La conférence a aussi été l’occasion d’en apprendre plus sur les outils de vérification en sources ouvertes (OSINT) et sur l’influence grandissante des grands modèles de langage. Le journaliste canadien Craig Silverman, fondateur du média Indicator, a partagé une série d’outils utiles pour récolter des données de comptes d’utilisateurs sur les réseaux sociaux, détecter des images potentiellement générées par intelligence artificielle, ou encore analyser l’étendue d’une infrastructure web potentiellement frauduleuse. Sur ODIL, nous mettons régulièrement en avant les nouveaux outils d’assistance pour les enquêteurs, comme lors de notre formation sur l’intégration de l’intelligence artificielle dans les pratiques journalistiques.

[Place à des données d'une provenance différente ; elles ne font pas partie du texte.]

Lemma parseValuesLoop_plain s prev vals cur :
  hasChar "'" s = false ->
  parseValuesLoop s prev vals cur false =
  vals ++ map parseValue (dropBlankLast (splitAux "," cur s)).
Proof.
  revert prev vals cur; induction s as [|c r IH]; intros prev vals cur H.
  - cbn [parseValuesLoop splitAux dropBlankLast].
    destruct (isEmpty (trim cur)); [now rewrite app_nil_r|].
    cbn [map]. now rewrite parseValue_trim.
  - cbn [hasChar] in H. apply orb_false_iff in H as [Hc Hr].
    cbn [parseValuesLoop splitAux]. unfold isQuote.
    rewrite Ascii.eqb_sym, Hc. cbn [andb negb].
    destruct (Ascii.eqb c ",") eqn:Ecomma.
    + rewrite (IH _ _ _ Hr).
      rewrite dropBlankLast_cons by apply splitAux_not_nil.
      cbn [map]. rewrite parseValue_trim. now rewrite <- app_assoc.
    + now apply IH.
Qed.

Lemma dropLastParen_hasChar c s :
  hasChar c s = false -> hasChar c (dropLastParen s) = false.
Proof.
  induction s as [|d r IH]; [reflexivity|]. cbn [hasChar dropLastParen].
  intros H. apply orb_false_iff in H as [Hd Hr].
  destruct (Ascii.eqb d ")" && isEmpty r); [reflexivity|].
  cbn [hasChar]. now rewrite Hd, (IH Hr).
Qed.

Lemma stripParens_hasChar c s :
  hasChar c s = false -> hasChar c (stripParens s) = false.
Proof.
  destruct s as [|d r]; [reflexivity|]. intros H. cbn [stripParens].
  destruct (Ascii.eqb d "("); [|now apply dropLastParen_hasChar].
  cbn [hasChar] in H. apply orb_false_iff in H as [_ Hr].
  now apply dropLastParen_hasChar.
Qed.

Lemma parseValues_plain s :
  hasChar "'" s = false ->
  parseValues s = map parseValue (dropBlankLast (split "," (stripParens s))).
Proof.
  intros H. unfold parseValues, split.
  now rewrite parseValuesLoop_plain by now apply stripParens_hasChar.
Qed.

(** X16. The values of a tuple that holds no apostrophe are the readings of
    its pieces between commas, once an opening parenthesis at its start and
    a closing one at its end are removed; a blank piece is kept as a value
    (the empty Text) except in the last place, so that a comma at the end
    adds no value. *)
Theorem parseValues_without_quotes s :
  hasChar "'" s = false ->
  parseValues s = map parseValue (dropBlankLast (split "," (stripParens s))) /\
  length (parseValues s) <= S (countChar "," (stripParens s)).
Proof.
  intros H. rewrite (parseValues_plain _ H). split; [reflexivity|].
  rewrite length_map. unfold split.
  rewrite <- (splitAux_length "," EmptyString (stripParens s)).
  generalize (splitAux "," EmptyString (stripParens s)).
  induction l as [|x [|y l] IH]; cbn [dropBlankLast length] in *.
  - lia.
  - destruct (isEmpty (trim x)); cbn [length]; lia.
  - lia.
Qed.

Local Open Scope string_scope.

Lemma dropLastParen_close s : dropLastParen (s ++ ")") = s.
Proof.
  induction s as [|c r IH]; [reflexivity|].
  change (String c r ++ ")") with (String c (r ++ ")")).
  cbn [dropLastParen]. rewrite IH, isEmpty_app_cons.
  now rewrite andb_false_r.
Qed.

Lemma stripParens_wrap b : stripParens (wrap b) = b.
Proof. unfold wrap. cbn [stripParens Ascii.eqb Bool.eqb]. apply dropLastParen_close. Qed.

Lemma trim_wrap b : trim (wrap b) = wrap b.
Proof.
  unfold trim, wrap. rewrite trimStart_cons by reflexivity.
  change (String "(" (b ++ ")")) with (String "(" b ++ ")").
  now apply trimEnd_app_last.
Qed.

Lemma plain_hasChar b : plain b = true -> hasChar "'" (wrap b) = false.
Proof.
  intros H. unfold wrap. cbn [hasChar Ascii.eqb Bool.eqb orb].
  rewrite hasChar_app. cbn [hasChar Ascii.eqb Bool.eqb orb].
  rewrite orb_false_r. apply (allIn_hasChar isPlainChar); [exact H|reflexivity].
Qed.

Lemma isPlainChar_inv c :
  isPlainChar c = true ->
  Ascii.eqb c "'" = false /\ Ascii.eqb c "(" = false /\ Ascii.eqb c ")" = false.
Proof.
  unfold isPlainChar. intros H. apply andb_true_iff in H as [H H3].
  apply andb_true_iff in H as [H1 H2].
  now rewrite !negb_true_iff in *.
Qed.

Lemma isQuote_other prev c : Ascii.eqb c "'" = false -> isQuote prev c = false.
Proof. intros H. unfold isQuote. now rewrite H. Qed.

(** Inside one pair of parentheses and outside quotes, plain characters are
    appended to the current tuple, commas included. *)
Lemma parseValuesSetsLoop_plain body rest prev sets cur :
  plain body = true ->
  parseValuesSetsLoop (body ++ rest) prev sets cur false 1 =
  parseValuesSetsLoop rest (lastChar prev body) sets (cur ++ body) false 1.
Proof.
  revert prev cur; induction body as [|c r IH]; intros prev cur H.
  - simpl. now rewrite app_empty_r.
  - unfold plain in H. cbn [allIn] in H. apply andb_true_iff in H as [Hc Hr].
    destruct (isPlainChar_inv _ Hc) as (Hq & Ho & Hcl).
    change (String c r ++ rest) with (String c (r ++ rest)).
    cbn [parseValuesSetsLoop lastChar]. rewrite (isQuote_other _ _ Hq).
    rewrite Ho, Hcl. cbn [andb negb Z.eqb]. rewrite (IH _ _ Hr).
    now rewrite snoc_app.
Qed.

Lemma parseValuesSetsLoop_wrap body rest prev sets cur :
  plain body = true ->
  parseValuesSetsLoop (wrap body ++ rest) prev sets cur false 0 =
  parseValuesSetsLoop rest (Some ")"%char) sets (cur ++ wrap body) false 0.
Proof.
  intros H. unfold wrap.
  change (String "(" (body ++ ")") ++ rest)
    with (String "(" ((body ++ ")") ++ rest)).
  rewrite app_assoc_str. cbn [parseValuesSetsLoop].
  rewrite isQuote_other by reflexivity.
  change (Ascii.eqb "(" "(") with true. change (Ascii.eqb "(" ",") with false.
  change (0 + 1)%Z with 1%Z. cbn [negb andb Z.eqb].
  rewrite (parseValuesSetsLoop_plain body _ _ _ _ H).
  change (")" ++ rest) with (String ")" rest).
  cbn [parseValuesSetsLoop]. rewrite isQuote_other by reflexivity.
  change (Ascii.eqb ")" "(") with false. change (Ascii.eqb ")" ")") with true.
  change (Ascii.eqb ")" ",") with false.
  change (1 - 1)%Z with 0%Z. cbn [negb andb Z.eqb].
  rewrite snoc_last, snoc_last. rewrite !app_assoc_str. reflexivity.
Qed.

Lemma parseValuesSetsLoop_groups bodies prev sets :
  Forall (fun b => plain b = true) bodies -> bodies <> [] ->
  parseValuesSetsLoop (join "," (map wrap bodies)) prev sets EmptyString
    false 0 =
  (sets ++ map (fun b => parseValues (wrap b)) bodies)%list.
Proof.
  intros Hall. revert prev sets.
  induction Hall as [|b rest Hb Hrest IH]; intros prev sets Hne;
    [congruence|].
  destruct rest as [|b' rest'].
  - cbn [map join]. rewrite <- (app_empty_r (wrap b)) at 1.
    rewrite (parseValuesSetsLoop_wrap b _ _ _ _ Hb).
    cbn [parseValuesSetsLoop]. unfold pushSet.
    change (EmptyString ++ wrap b) with (wrap b). rewrite trim_wrap.
    reflexivity.
  - change (map wrap (b :: b' :: rest')) with (wrap b :: map wrap (b' :: rest')).
    rewrite join_cons by discriminate.
    rewrite (parseValuesSetsLoop_wrap b _ _ _ _ Hb).
    change ("," ++ join "," (map wrap (b' :: rest')))
      with (String "," (join "," (map wrap (b' :: rest')))).
    cbn [parseValuesSetsLoop]. rewrite isQuote_other by reflexivity.
    change (Ascii.eqb "," "(") with false. change (Ascii.eqb "," ")") with false.
    change (Ascii.eqb "," ",") with true. cbn [negb andb Z.eqb].
    rewrite IH by discriminate. unfold pushSet.
    change (EmptyString ++ wrap b) with (wrap b). rewrite trim_wrap.
    cbn [wrap isEmpty]. fold (wrap b). cbn [map].
    now rewrite <- List.app_assoc.
Qed.

Lemma parseValuesSets_join_wrap bodies :
  Forall (fun b => plain b = true) bodies ->
  parseValuesSets (join "," (map wrap bodies)) =
  map (fun b => map parseValue (dropBlankLast (split "," b))) bodies.
Proof.
  intros Hall. destruct bodies as [|b rest]; [reflexivity|].
  unfold parseValuesSets.
  rewrite parseValuesSetsLoop_groups by (assumption || discriminate).
  cbn [app]. apply map_ext_Forall.
  eapply Forall_impl; [exact Hall|]. intros x Hx. cbv beta.
  rewrite (parseValues_plain _ (plain_hasChar _ Hx)).
  now rewrite stripParens_wrap.
Qed.

(** X17. A list of parenthesised tuples separated by commas, the tuples
    holding no apostrophe and no inner parenthesis, is cut at the commas
    between the tuples and nowhere else: there is one value set for each
    tuple, in order, and its values are the readings of the pieces of the
    tuple between commas. *)
Theorem parseValuesSets_tuples bodies :
  Forall (fun b => plain b = true) bodies ->
  parseValuesSets (join "," (map wrap bodies)) =
  map (fun b => map parseValue (dropBlankLast (split "," b))) bodies.
Proof. apply parseValuesSets_join_wrap. Qed.

(** ** Resolving a column name *)

Lemma findIndex_first {A : Type} (p : A -> bool) l :
  match findIndex p l with
  | Some i =>
      (exists x, nth_error l i = Some x /\ p x = true) /\
      (forall j y, j < i -> nth_error l j = Some y -> p y = false)
  | None => Forall (fun x => p x = false) l
  end.
Proof.
  induction l as [|x l IH]; cbn [findIndex]; [constructor|].
  destruct (p x) eqn:Hx.
  - split; [now exists x | intros j y Hj; lia].
  - destruct (findIndex p l) as [i|].
    + destruct IH as [(y & Hy & Hpy) Hbefore]. split.
      * now exists y.
      * intros [|j] z Hj; cbn [nth_error].
        -- now intros [= <-].
        -- apply Hbefore. lia.
    + now constructor.
Qed.

(** X18. A column name is resolved without regard to letter case, and to the
    first column that fits: the index found is that of a column whose name
    equals the given one once both are in lower case, no column before it
    does, and no index is found only when no column does. *)
Theorem columnIndex_first_match cols n :
  match columnIndex cols n with
  | Some i =>
      (exists c, nth_error cols i = Some c /\
                 toLowerCase (name c) = toLowerCase n) /\
      (forall j c, j < i -> nth_error cols j = Some c ->
                   toLowerCase (name c) <> toLowerCase n)
  | None => Forall (fun c => toLowerCase (name c) <> toLowerCase n) cols
  end.
Proof.
  unfold columnIndex.
  pose proof (findIndex_first
                (fun col => String.eqb (toLowerCase (name col)) (toLowerCase n))
                cols) as H.
  destruct (findIndex _ cols) as [i|].
  - destruct H as [(c & Hc & Hp) Hbefore]. split.
    + exists c. split; [exact Hc | now apply String.eqb_eq].
    + intros j c' Hj Hc'. apply String.eqb_neq. now apply (Hbefore j).
  - eapply Forall_impl; [exact H|]. intros c Hc. now apply String.eqb_neq.
Qed.

Local Open Scope string_scope.

(** ** Matching a statement written in the expected form *)

Lemma substring_prefix a b : substring 0 (String.length a) (a ++ b) = a.
Proof.
  induction a as [|c a IH]; [now destruct b|].
  change (String c a ++ b) with (String c (a ++ b)). simpl. now rewrite IH.
Qed.

Lemma span_exact p a b :
  allIn p a = true -> headIn p b = false -> span p (a ++ b) = (a, b).
Proof.
  intros Ha Hb. induction a as [|c a IH].
  - destruct b as [|d b]; [reflexivity|]. simpl in *. now rewrite Hb.
  - simpl in Ha. apply andb_true_iff in Ha as [Hc Ha].
    change (String c a ++ b) with (String c (a ++ b)). cbn [span].
    now rewrite Hc, (IH Ha).
Qed.

(** A greedy run of a class stops where the class stops, when what follows
    the run in the pattern cannot start inside the class. *)
Lemma starGreedy_exact p k a b i cs :
  failsOn k p -> allIn p a = true -> headIn p b = false ->
  starGreedy p (a ++ b) i cs k = k b (i + String.length a) cs.
Proof.
  intros Hk Ha Hb. rewrite starGreedy_span by exact Hk.
  now rewrite (span_exact _ _ _ Ha Hb).
Qed.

« Quand les gens entendent le mot “désinformation”, ils pensent à une “guerre qui se déroule sur Internet”. Ce qui est réellement en jeu, c’est notre combat collectif pour la démocratie », a déclaré Jean-Marc Mojon, responsable de la sécurité de l’information à l’AFP. Nina Jancowicz, ancienne directrice du Comité de lutte contre la désinformation du gouvernement américain sous l’administration Biden, a témoigné avoir été accusée de censure par l’administration Trump, puis visée par des menaces en ligne et une enquête du Congrès. Le règlement européen sur les services numériques, ainsi que les chercheurs et les vérificateurs de faits européens, sont également présentés comme des censeurs. Pour répondre à ces menaces, la présidente d’EU DisinfoLab Diana Wallis a rappelé un point essentiel en conclusion de la conférence : la communauté de lutte contre les désordres de l’information doit rester soudée.
🔎 La prochaine édition de la conférence d’EU DisinfoLab aura lieu les 7 et 8 octobre 2026 à Vilnius en Lituanie.